Since Jupyter Notebooks have gained mainstream popularity, they have been one of the most important tools for data scientists who use Python. This is because they offer a great environment for a variety of tasks, such as performing quick and dirty analysis, researching model selection, and creating reproducible pipelines. They allow for data to be loaded, transformed, and modeled inside a single file, where it's quick and easy to test out code and explore ideas along the way. Furthermore, all of this can be documented inline using formatted text, which means you can make notes or even produce a structured report.
Other comparable platforms—for example, RStudio or Spyder—offer multiple panels to work between. Frequently, one of these panels will be a Read Eval Prompt Loop (REPL), where code is run on a Terminal session that has saved memory. Code written here may end up being copied and pasted into a different panel within the main codebase, and there may also be additional panels to see visualizations or other files. Such development environments are prone to efficiency issues and can promote bad practices for reproducibility if you're not careful.
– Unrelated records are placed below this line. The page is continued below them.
(** * envmerge: the precedence resolution engine of [internal/resolver]

    A shallow embedding of [resolver.go] and the properties of its
    specification.  Go strings are byte sequences and are modelled by
    [string]; a Go map is a [gmap]; the [*Variable] cells shared between
    [Resolution.Variables] and [Resolution.ByName] live in one store. *)

From Stdlib Require Import Ascii String DecimalString.
From stdpp Require Import base list gmap strings sorting.

(** ** Go strings *)

Module GoString.

(** The two quote bytes [unquote] looks for. *)
Definition DQ : ascii := ascii_of_nat 34.
Definition SQ : ascii := ascii_of_nat 39.

(** [len(s)] *)
Definition len (s : string) : nat := String.length s.

(** [s[i]], for an index in range. *)
Definition byte_at (s : string) (i : nat) : ascii :=
  match String.get i s with Some c => c | None => Ascii.zero end.

(** [s[lo:hi]] *)
Definition slice (s : string) (lo hi : nat) : string :=
  String.substring lo (hi - lo) s.

(** [strings.HasPrefix(s, prefix)] *)
Definition HasPrefix (s prefix : string) : bool := String.prefix prefix s.

(** [strings.TrimPrefix(s, prefix)] *)
Definition TrimPrefix (s prefix : string) : string :=
  if HasPrefix s prefix then slice s (len prefix) (len s) else s.

(** The first ["="] of [s], if any: the text before it and the text after. *)
Fixpoint cut_eq (s : string) : option (string * string) :=
  match s with
  | EmptyString => None
  | String c s' =>
      if Ascii.eqb c "="%char then Some (EmptyString, s')
      else match cut_eq s' with
           | Some (k, v) => Some (String c k, v)
           | None => None
           end
  end.

(** [strings.SplitN(s, "=", 2)] *)
Definition SplitN_eq (s : string) : list string :=
  match cut_eq s with
  | Some (k, v) => [k; v]
  | None => [s]
  end.

(** [strings.Join(l, sep)] *)
Fixpoint Join (l : list string) (sep : string) : string :=
  match l with
  | [] => EmptyString
  | [s] => s
  | s :: rest => s +:+ sep +:+ Join rest sep
  end.

(** [fmt.Sprintf("%d", n)] for a length. *)
Definition Sprint_d (n : nat) : string :=
  NilEmpty.string_of_uint (Nat.to_uint n).

(** [s1 < s2] on Go strings: bytewise lexicographic. *)
Definition str_lt (s1 s2 : string) : bool := String.ltb s1 s2.

End GoString.
Import GoString.

(** [unquote], resolver.go 478-486. *)
Definition unquote (s : string) : string :=
  if (2 <=? len s)%nat then
    if (Ascii.eqb (byte_at s 0) DQ && Ascii.eqb (byte_at s (len s - 1)) DQ)
       || (Ascii.eqb (byte_at s 0) SQ && Ascii.eqb (byte_at s (len s - 1)) SQ)
    then slice s 1 (len s - 1)
    else s
  else s.

(** A value wrapped in the quote byte [q]. *)
Definition wrap (q : ascii) (x : string) : string :=
  String q (x +:+ String q EmptyString).

(** ** What the resolver takes from the Go libraries

    [sort.Slice] and [sort.Strings] are used through their documented
    contract only: the result is a rearrangement of the input in which no
    element is [less] than an earlier one, for a [less] that is a strict weak
    order; the documentation states that the sort is not guaranteed to be
    stable.  Ranging over a map visits its entries in an order the language
    leaves open, here any rearrangement of the entries.  [strings.TrimSpace],
    [filepath.Join] and [filepath.Dir] are taken as they come. *)

Definition strict_weak {A} (less : A -> A -> bool) : Prop :=
  (forall a, less a a = false) /\
  (forall a b c, less a b = true -> less b c = true -> less a c = true) /\
  (forall a b c, less a b = false -> less b c = false -> less a c = false).
(** * pdfComplete web client: field deduplication and the selection-keyed cache

    A shallow embedding of

    - [webapp/src/lib/dedupeFields.ts]   ([normalizeName], [mergeOccurrences],
      [dedupeFields]), and
    - [webapp/src/stores/useFormStore.ts] ([selectionSignature],
      [setSelectedPdfs], [fetchCombinedFields], [reset], [loadPdfs],
      [updateFieldValue]), and
    - [webapp/src/components/LibraryList.tsx] (the filtered list and the
      selection handlers),

    followed by the properties of these units.

    Modelling conventions.

    - A JavaScript string is a [string]: a sequence of code units, here
      restricted to the range 0..255 (Latin-1).  [trim] and [toLowerCase]
      follow ECMAScript on that range.
    - A [number] used as an occurrence count is an IEEE 754 double with an
      integral value, or one of the infinities or NaN that sums of such
      doubles can reach; [+] rounds to the nearest double, ties to even.
      Fractions and the negative zero are left out.
    - A plain object used as a map ([Record<PdfName, number>],
      [Record<string, FieldDef[]>]) is the finite map ([gmap]) of its own
      properties; a read [obj[key]] that finds no own property finds the
      member inherited from [Object.prototype] when [key] is the name of
      one, and an assignment to [__proto__] goes to the inherited setter.
    - A string that [+] builds from such a member is kept as the sequence
      of what was concatenated, not as its characters.
    - [Map<string, FieldDef>] iterates in insertion order and [Map.set] on a
      present key keeps the key's position: an association list.
    - [Set<string>] iterates in insertion order: a duplicate-free list.
    - An optional property ([required?], [options?], [occurrences?]) is an
      [option]; [None] stands for both an absent property and [undefined].
    - [String.prototype.localeCompare] depends on the host's collation: it
      is a parameter of the store, known by the sign of its result, and
      nothing is assumed of it; it may compare two distinct strings as
      equal.  [Array.prototype.sort] is the stable sort by it.
    - The external service is a parameter too: a function that tells how
      the [n]-th request settles.  Store actions act on the store together
      with the log of the requests sent.  Called one after the other and
      awaited, they run to completion ([run], [runOps]); called from the
      handlers of the library list, which do not await them, they run up
      to their [await] and the rest runs when the answer comes, other
      events in between ([runUis]). *)

From Stdlib Require Import ZArith Ascii String List Permutation Sorted OrdersEx.
From stdpp Require Import gmap strings list fin_maps.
Jupyter Notebooks work differently. Instead of having multiple panels for different components of your project, they offer the same functionality in a single component (that is, the Notebook), where the text is displayed along with code snippets, and code outputs are displayed inline. This lets you code efficiently and allows you to look back at previous work for reference, or even make alterations.
We'll start this chapter by explaining exactly what Jupyter Notebooks are and why they are so popular among data scientists. Then, we'll access a Notebook together and go through some exercises to learn how the platform is used.
Basic Functionality and Features of Jupyter Notebooks
In this section, we will briefly demonstrate the usefulness of Jupyter Notebooks with examples. Then, we'll walk through the basics of how they work and how to run them within the Jupyter platform. For those who have used Jupyter Notebooks before, this will be a good refresher, and you are likely to uncover new things as well.
What Is a Jupyter Notebook and Why Is It Useful?
Jupyter Notebooks are locally run on web applications that contain live code, equations, figures, interactive apps, and Markdown text in which the default programming language is Python. In other words, a Notebook will assume you are writing Python unless you tell it otherwise. We'll see examples of this when we work through our first workbook, later in this chapter.
Note
Jupyter Notebooks support many programming languages through the use of kernels, which act as bridges between the Notebook and the language. These include R, C++, and JavaScript, among many others. A list of available kernels can be found here: https://packt.live/2Y0jKJ0.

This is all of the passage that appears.